» **What is expected**
What is the number of lines in the entries that contain the word "outermost"? Answer with that figure alone.

Records from a dataset
----
(** * Exscriptd.OrderDB: persistence of the Order / Host / Variable aggregate

    A shallow embedding of [src/Exscriptd/OrderDB.py].  The Python class
    talks to a relational engine through sqlalchemy; the engine is an
    external collaborator and is modelled here at the level of its contract:

    - a table is the list of its rows in insertion order, and a statement
      without ORDER BY scans a table in that order;
    - an integer primary key is assigned as one more than the largest key
      present (1 on an empty table);
    - [ORDER BY ... DESC] is a stable sort;
    - a limit of 0 is "no LIMIT clause": it is the default of [get_orders],
      whose docstring says that the call "returns all orders that match";
    - [sa.and_] and [sa.or_] skip operands that are [None] (the source
      relies on it: [sa.or_(None, ...)], [sa.and_(None, cond)]);
    - [engine.contextual_connect()] is the connection of the calling thread,
      so a [begin()] issued while a transaction is open joins it: only the
      outermost [commit()] commits, and any [rollback()] rolls back to the
      outermost [begin()].

    Python objects that the caller passes in ([Order], [Host]) live in a
    heap and are addressed by reference, because [add_order] and
    [save_order] mutate them in place.

    The definitions come first: the methods of [OrderDB] that read and write
    orders, what the proofs say about them, the table map of the class, and
    [Program.init] of [src/Exscript/interpreter/Program.py].  The proofs
    follow. *)

From stdpp Require Import gmap strings list fin_maps.
From Stdlib Require Import ZArith Lia Ascii.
----
» **Output below**
2